The example above highlighted the differences between both approaches: While frequentist tests can only reject a null hypothesis \(H_0\) if data display sufficient incompatibility with the test statistics distribution as detailed in Sect. 2, a clear limitation is that no quantification of the evidence for \(H_0\) is provided at all. Therefore, in practice often null hypotheses \(H_0\) are put up, where the goal is to reject them in favour of an alternative \(H_1\) to prove. This is problematic, especially when the alternatives are imprecise, such as \(H_1:\delta <0\). Here, a Bayesian analysis also provides the posterior distribution of \(\delta \) instead of simple point estimates for \(\delta \), making it much easier to quantify which values of \(\delta \) are reasonable to assume (the posterior mean, median, or values inside the posterior credible interval for example) when the BF indicates strong evidence for \(H_1:\delta <0\). Next to this, the assumptions of frequentist tests need to be clear, as violations of distributional assumptions, optional stopping or multiple testing can cause a severe problem when using frequentist tests (Rochon et al. 2012; Berger and Wolpert 1988; Colquhoun 2017; Ioannidis 2005). On the other hand, frequentist tests enjoy very desirable properties like a (theoretically) guaranteed type I error control, ease of computation and objectivity. In contrast, a Bayesian analysis needs to provide information about prior selection, the robustness of the results regarding this choice, the model used for statistical inference, and which posterior index (the Bayes factor, for example) is used, as well as how it is constructed (Savage–Dickey density ratio, analytic derivation). While frequentist two-sample tests also incorporate such specific assumptions, these are masked much more by the p value usually reported in traditional analysis.

5 Simulation study

An important difference between Bayesian and frequentist two-sample tests is that frequentist two-sample tests were historically designed with the goal of a theoretically guaranteed type I error control (that is, not rejecting a true null hypothesis \(H_0\)), while the Bayesian tests are not. Frequentist tests are rooted inside the Neyman-Pearson theory of hypothesis testing, introduced by Neyman and Pearson (1933). Thus, these tests explicitly control the type I error rate while minimizing the type II error rate simultaneously, leading to the construct of uniformly most powerful (UMP) tests, see Casella and Berger (2002). Bayesian tests have no explicit theoretical guarantees or upper bounds on type I (or II) errors, which may be regarded as troubling because especially type I errors are deemed one of the most important factors in slowing down the progress of science (McElreath and Smaldino 2015). Therefore, this section provides a simulation study which investigates the type I and II error rates of both parametric and nonparametric Bayesian and frequentist tests under different distributions and preliminary assessment of normality.

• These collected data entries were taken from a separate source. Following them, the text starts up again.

(** When everything succeeds and the body returns, [waitpid] is called on
    the pid read from the pid file, after the unmount and the removal. *)
Lemma mountImg_normal_exit {A : Type} (fuel : nat) (img mp : string)
    (body : string -> M A) (st st1 st2 st3 st4 : State) (pid : Z) (a : A) :
  run w (mount_cmd img mp) DEBUG true no_kwargs st = (Ret tt, st1) ->
  read_int_line w "./guestmount.pid" st1 = (Ret pid, st2) ->
  body mp st2 = (Ret a, st3) ->
  mount_cleanup w mp st3 = (Ret tt, st4) ->
  mountImg w fuel img mp body st =
  match waitpid w fuel pid st4 with
  | (Ret _, st5) => (Ret a, st5)
  | (Raise e, st5) => (Raise e, st5)
  | (Diverge, st5) => (Diverge, st5)
  end.
Proof.
  intros H1 H2 H3 H4. unfold mountImg.
  rewrite (bind_ret _ _ _ _ _ H1).
  assert (Htf : try_finally (mount_scope w mp body) (mount_cleanup w mp) st1
                = (Ret (pid, a), st4)).
  { unfold try_finally, mount_scope.
    rewrite (bind_ret _ _ _ _ _ H2), (bind_ret _ _ _ _ _ H3). simpl.
    rewrite H4. reflexivity. }
  rewrite (bind_ret _ _ _ _ _ Htf). simpl. rewrite bind_unfold.
  destruct (waitpid w fuel pid st4) as [[[]|e|] st5]; reflexivity.
Qed.

(** When the body raises and the cleanup succeeds, the exception of the
    body comes out right after the cleanup. *)
Lemma mountImg_exceptional_exit {A : Type} (fuel : nat) (img mp : string)
    (body : string -> M A) (st st1 st2 st3 : State) (pid : Z) (e : exn) :
  run w (mount_cmd img mp) DEBUG true no_kwargs st = (Ret tt, st1) ->
  read_int_line w "./guestmount.pid" st1 = (Ret pid, st2) ->
  body mp st2 = (Raise e, st3) ->
  mountImg w fuel img mp body st =
  match mount_cleanup w mp st3 with
  | (Ret _, st4) => (Raise e, st4)
  | (Raise e', st4) => (Raise e', st4)
  | (Diverge, st4) => (Diverge, st4)
  end.
Proof.
  intros H1 H2 H3. unfold mountImg.
  rewrite (bind_ret _ _ _ _ _ H1). rewrite bind_unfold.
  unfold try_finally, mount_scope.
  rewrite (bind_ret _ _ _ _ _ H2), (bind_raise _ _ _ _ _ H3).
  destruct (mount_cleanup w mp st3) as [[[]|e'|] st4]; reflexivity.
Qed.

End MountImg.

(** C1 (the code departs from it). The body of the [with] statement raises
    [KeyError]: the unmount command runs and the pid file is removed, then
    the exception comes out, and no probe of the mount process is ever
    made; in general, a [mountImg] whose body raises never calls
    [waitpid].  When the body returns, [waitpid] is called on the pid
    read from the pid file. *)
Theorem mountImg_raising_body_skips_waitpid :
  mountImg calm 5 "img" "/mnt/x" (fun _ => raise (A:=unit) (KeyError "boom")) init =
    (Raise (KeyError "boom"),
     with_trace init
       [EvGetcwd;
        EvLog DEBUG (running_msg (mount_cmd "img" "/mnt/x") "/work");
        EvPopen (mount_cmd "img" "/mnt/x") no_kwargs;
        EvLog DEBUG "ok";
        EvReadline "./guestmount.pid";
        EvGetcwd;
        EvLog DEBUG (running_msg (unmount_cmd "/mnt/x") "/work");
        EvPopen (unmount_cmd "/mnt/x") no_kwargs;
        EvLog DEBUG "ok";
        EvRemove "./guestmount.pid"]) /\
  (forall (w : World) (fuel : nat) (img mp : string) (e : exn) (st : State),
     count is_kill (trace (snd (mountImg w fuel img mp (fun _ => raise (A:=unit) e) st)))
       = count is_kill (trace st)) /\
  trace (snd (mountImg calm 5 "img" "/mnt/x" (fun _ => mret tt) init)) =
    trace (snd (mountImg calm 5 "img" "/mnt/x"
                  (fun _ => raise (A:=unit) (KeyError "boom")) init))
    ++ [EvKill 4242 0; EvSleep 250; EvKill 4242 0; EvSleep 250; EvKill 4242 0].
Proof.
  split; [vm_compute; reflexivity|]. split; [|vm_compute; reflexivity].
  intros w fuel img mp e st. apply mountImg_raise_no_probe.
Qed.

(** ** copyImgFiles *)

Section CopyImgFiles.

Context (g : Globals) (w : World).

Lemma emits_copy_one (P : event -> Prop) (direction : string) (f : FileSpec) :
  P EvGetcwd -> (forall msg, P (EvLog DEBUG msg)) -> P EvGetuid ->
  (forall s, P (EvPopen (Shell s) shell_kwargs)) ->
  emits P (copy_one g w direction f).
Proof.
  intros Hc Hl Hu Hp. unfold copy_one.
  destruct (String.eqb direction "in"); [auto with emits|].
  destruct (String.eqb direction "out"); auto with emits.
Qed.

Lemma total_copy_one (direction : string) (f : FileSpec) :
  total (copy_one g w direction f).
Proof.
  unfold copy_one.
  destruct (String.eqb direction "in"); [auto with emits|].
  destruct (String.eqb direction "out"); auto with emits.
Qed.

Lemma emits_ensure_mnt (P : event -> Prop) :
  P EvGetcwd -> (forall msg, P (EvLog DEBUG msg)) -> (forall p, P (EvExists p)) ->
  P (EvPopen (Argv ["mkdir"; mnt g]) no_kwargs) ->
  emits P (ensure_mnt g w).
Proof.
  intros Hc Hl He Hp. unfold ensure_mnt. apply emits_bind; [auto with emits|].
  intros []; auto with emits.
Qed.



End CopyImgFiles.




(** ** Which exceptions come out *)

Section RaisesOnly.

Context (Q : exn -> Prop).

Lemma raises_ret {A : Type} (a : A) : raises_only Q (mret a : M A).
Proof. intros st e. discriminate. Qed.

Lemma raises_raise {A : Type} (e : exn) : Q e -> raises_only Q (raise e : M A).
Proof. intros He st e' [= <-]. exact He. Qed.

Lemma raises_emit (ev : event) : raises_only Q (emit ev).
Proof. intros st e. discriminate. Qed.

Lemma raises_ask {A : Type} (ev : event) (oracle : list event -> A) :
  raises_only Q (ask ev oracle).
Proof. intros st e. discriminate. Qed.

Lemma raises_bind {A B : Type} (m : M A) (f : A -> M B) :
  raises_only Q m -> (forall a, raises_only Q (f a)) -> raises_only Q (m ≫= f).
Proof.
  intros Hm Hf st e. rewrite bind_unfold. specialize (Hm st).
  destruct (m st) as [[a|e1|] st1]; simpl in *.
  - apply Hf.
  - intros [= <-]. auto.
  - discriminate.
Qed.

Lemma raises_try_finally {A : Type} (body : M A) (fin : M unit) :
  raises_only Q body -> raises_only Q fin -> raises_only Q (try_finally body fin).
Proof.
  intros Hb Hf st e. unfold try_finally. specialize (Hb st).
  destruct (body st) as [[a|e1|] st1]; simpl in *; [| |discriminate];
    specialize (Hf st1); destruct (fin st1) as [[[]|e2|] st2]; simpl in *;
    try discriminate; intros [= <-]; auto.
Qed.

Lemma raises_for_each {A : Type} (l : list A) (body : A -> M unit) :
  (forall x, raises_only Q (body x)) -> raises_only Q (for_each l body).
Proof.
  intros Hb. induction l as [|x xs IH]; simpl.
  - apply raises_ret.
  - apply raises_bind; auto.
Qed.

Lemma raises_from_os {A : Type} (r : os_result A) :
  (forall errno, Q (OSError errno)) -> raises_only Q (from_os r).
Proof. intros H. destruct r; [apply raises_ret | apply raises_raise, H]. Qed.

Context (w : World).

Lemma raises_run (cmd : command) (lvl : level) (check : bool) (kw : run_kwargs) :
  (forall errno, Q (OSError errno)) ->
  (forall rc, Q (CalledProcessError rc (prettyCmd cmd))) ->
  raises_only Q (run w cmd lvl check kw).
Proof.
  intros Ho Hc st e. rewrite run_unfold. simpl.
  destruct (w_popen w _ cmd kw) as [errno|output rc]; simpl.
  - intros [= <-]. apply Ho.
  - destruct (check && negb (rc =? 0)); [|discriminate].
    intros [= <-]. apply Hc.
Qed.

Lemma raises_read_int_line (path : string) :
  (forall errno, Q (OSError errno)) ->
  (forall line, Q (ValueError ("invalid literal for int() with base 10: " +:+ line))) ->
  raises_only Q (read_int_line w path).
Proof.
  intros Ho Hv. unfold read_int_line.
  apply raises_bind; [apply raises_ask|]. intros r.
  apply raises_bind; [apply raises_from_os, Ho|]. intros line.
  destruct (Py.int line); [apply raises_ret | apply raises_raise, Hv].
Qed.

Lemma raises_os_remove (path : string) :
  (forall errno, Q (OSError errno)) -> raises_only Q (os_remove w path).
Proof.
  intros Ho. unfold os_remove.
  apply raises_bind; [apply raises_ask|]. intros r. apply raises_from_os, Ho.
Qed.

Lemma raises_waitpid (fuel : nat) (pid : Z) : raises_only Q (waitpid w fuel pid).
Proof.
  intros st e He.
  destruct (waitpid_cases w fuel pid st) as [(n & _ & _ & _ & Hrun)|(_ & Hrun)];
    rewrite Hrun in He; discriminate.
Qed.

Lemma raises_mountImg {A : Type} (fuel : nat) (img mp : string) (body : string -> M A) :
  (forall errno, Q (OSError errno)) ->
  (forall rc c, Q (CalledProcessError rc c)) ->
  (forall line, Q (ValueError ("invalid literal for int() with base 10: " +:+ line))) ->
  raises_only Q (body mp) ->
  raises_only Q (mountImg w fuel img mp body).
Proof.
  intros Ho Hc Hv Hb. unfold mountImg.
  apply raises_bind; [apply raises_run; auto|]. intros _.
  apply raises_bind.
  - apply raises_try_finally.
    + unfold mount_scope. apply raises_bind; [apply raises_read_int_line; auto|].
      intros pid. apply raises_bind; [exact Hb|]. intros a. apply raises_ret.
    + unfold mount_cleanup. apply raises_bind; [apply raises_run; auto|].
      intros _. apply raises_os_remove, Ho.
  - intros r. apply raises_bind; [apply raises_waitpid|]. intros _. apply raises_ret.
Qed.

End RaisesOnly.

Lemma raises_ensure_mnt (Q : exn -> Prop) (g : Globals) (w : World) :
  (forall errno, Q (OSError errno)) ->
  (forall rc c, Q (CalledProcessError rc c)) ->
  raises_only Q (ensure_mnt g w).
Proof.
  intros Ho Hc. unfold ensure_mnt.
  apply raises_bind; [apply raises_ask|].
  intros []; [apply raises_ret | apply raises_run; auto].
Qed.

(** The message of [int] is not the message about the direction. *)
Lemma int_error_not_direction_error (line : string) :
  ValueError ("invalid literal for int() with base 10: " +:+ line) <> direction_error.
Proof. unfold direction_error. cbv [String.append]. discriminate. Qed.

(** A direction that is neither ['in'] nor ['out'] stops the loop at the
    first FileSpec, before anything is copied. *)
Lemma copy_loop_bad_direction (g : Globals) (w : World) (direction : string)
    (f : FileSpec) (files : list FileSpec) (st : State) :
  direction <> "in" -> direction <> "out" ->
  for_each (f :: files) (copy_one g w direction) st = (Raise direction_error, st).
Proof.
  intros Hin Hout. simpl. rewrite bind_unfold. unfold copy_one.
  apply String.eqb_neq in Hin, Hout. rewrite Hin, Hout. reflexivity.
Qed.

(** C9. The direction is looked at only inside the loop over the
    FileSpecs.  With an empty list a call behaves the same whatever the
    direction, never raises the error about the direction, and (where the
    commands succeed) returns.  With a list that is not empty and a
    direction that is neither ['in'] nor ['out'], the image is first
    mounted and the pid file read; then the error is raised before any
    copy, the cleanup of the mount runs, and the error comes out (unless
    the cleanup itself raises). *)
Theorem copyImgFiles_direction_checked_in_loop (g : Globals) (w : World)
    (fuel : nat) (img : string) :
  (forall direction st,
     copyImgFiles g w fuel img [] direction st = copyImgFiles g w fuel img [] "in" st) /\
  (forall direction st,
     fst (copyImgFiles g w fuel img [] direction st) <> Raise direction_error) /\
  (forall direction, fst (copyImgFiles here calm 5 img [] direction init) = Ret tt) /\
  (forall direction f files st st1 st2 st3 pid,
     direction <> "in" -> direction <> "out" ->
     ensure_mnt g w st = (Ret tt, st1) ->
     run w (mount_cmd img (mnt g)) DEBUG true no_kwargs st1 = (Ret tt, st2) ->
     read_int_line w "./guestmount.pid" st2 = (Ret pid, st3) ->
     copyImgFiles g w fuel img (f :: files) direction st =
       match mount_cleanup w (mnt g) st3 with
       | (Ret _, st4) => (Raise direction_error, st4)
       | (Raise e, st4) => (Raise e, st4)
       | (Diverge, st4) => (Diverge, st4)
       end).
Proof.
  split; [reflexivity|]. split; [|split].
  - intros direction st Hraise.
    assert (H : raises_only (fun e => e <> direction_error)
                  (copyImgFiles g w fuel img [] direction)).
    { unfold copyImgFiles. apply raises_bind.
      - apply raises_ensure_mnt; discriminate.
      - intros _. apply raises_mountImg; discriminate. }
    exact (H st _ Hraise eq_refl).
  - intros direction. vm_compute. reflexivity.
  - intros direction f files st st1 st2 st3 pid Hin Hout Hens Hrun Hread.
    unfold copyImgFiles. rewrite (bind_ret _ _ _ _ _ Hens).
    apply (mountImg_exceptional_exit w fuel img (mnt g) _ st1 st2 st3 st3 pid);
      [exact Hrun | exact Hread|].
    apply copy_loop_bad_direction; assumption.
Qed.

Lemma copyImgFiles_direction_checked_in_loop_witness :
  copyImgFiles here calm 5 "img" [ {| src := "a"; dst := "/etc" |} ] "sideways" init =
  (Raise direction_error,
   with_trace init
     [EvExists (mnt here);
      EvGetcwd;
      EvLog DEBUG (running_msg (mount_cmd "img" (mnt here)) "/work");
      EvPopen (mount_cmd "img" (mnt here)) no_kwargs;
      EvLog DEBUG "ok";
      EvReadline "./guestmount.pid";
      EvGetcwd;
      EvLog DEBUG (running_msg (unmount_cmd (mnt here)) "/work");
      EvPopen (unmount_cmd (mnt here)) no_kwargs;
      EvLog DEBUG "ok";
      EvRemove "./guestmount.pid"]).
Proof.
  destruct (copyImgFiles_direction_checked_in_loop here calm 5 "img")
    as (_ & _ & _ & H).
  rewrite (H "sideways" {| src := "a"; dst := "/etc" |} [] init
             (snd (ensure_mnt here calm init))
             (snd (run calm (mount_cmd "img" (mnt here)) DEBUG true no_kwargs
                     (snd (ensure_mnt here calm init))))
             (snd (read_int_line calm "./guestmount.pid"
                     (snd (run calm (mount_cmd "img" (mnt here)) DEBUG true no_kwargs
                             (snd (ensure_mnt here calm init))))))
             4242);
    [vm_compute; reflexivity | discriminate | discriminate
    | vm_compute; reflexivity..].
Defined.

(** ** Which subprocesses are started outside run *)

#[local] Hint Extern 1 (via_run _) => reflexivity : emits.

Section ViaRun.

Context (g : Globals) (w : World).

In the conducted simulation study, equally sized samples of size \(n=m=10,20,30,40\) for two groups were drawn from the (1) standard normal distribution \(\mathcal {N}(0,1)\), (2) exponential distribution \(\exp (\lambda )\) with \(\lambda =1\), and (3) uniform distribution \(\mathcal {U}[0,1]\). In each setting, 5000 pairs of samples were simulated and subsequently, the Shapiro-Wilk test was run at level \(\alpha =0.05\) to check the assumption of normality in both groups. The two-sample t-test and the Bayesian counterpart based on the \(BF_{10}\) of Gronau et al. (2019) with hyperparameters \(\kappa =1,\mu _\delta =0\)—thereby recovering the BF of Rouder et al. (2009)—were calculated for the samples for which the preliminary Shapiro-Wilk test did not detect a significant deviation from normality. Else, for samples for which the preliminary Shapiro-Wilk test for normality was significant, the Mann–Whitney U test and the nonparametric Bayesian Mann–Whitney U test of van Doorn et al. (2020) with 2500 posterior Gibbs samples were conducted. The Shapiro–Wilk test was termed significant if at least one of the two group samples yielded a significant result, and then the nonparametric versions were applied. The recommended medium-width Cauchy prior C(0, 1) was used on the effect size \(\delta \) for both Bayesian tests, see Rouder et al. (2009). This prior is a well-balanced option recommended by Rouder et al. (2009), if no other information is available, which is presumed here. The whole procedure was repeated for pretest significance levels \(\alpha _{pre}=.100\), .050, .010 and no pretest at all. The type I error rates were then estimated by the number of significant tests divided by 5000. For the t-test and Mann–Whitney U test, \(\alpha =.05\) was chosen. For the Bayesian counterparts, the resulting \(BF_{10}\) was required to be \(\ge 3\), as this indicates moderate evidence for the alternative hypothesis of an effect size discernible from zero, \(H_1:\delta \ne 0\) according to van Doorn et al. (2019). This is a quite liberate threshold, and more conservative thresholds with \(BF_{10}\ge 10\) could also be applied, indicating strong evidence according to van Doorn et al. (2019), see also Kelter (2020a).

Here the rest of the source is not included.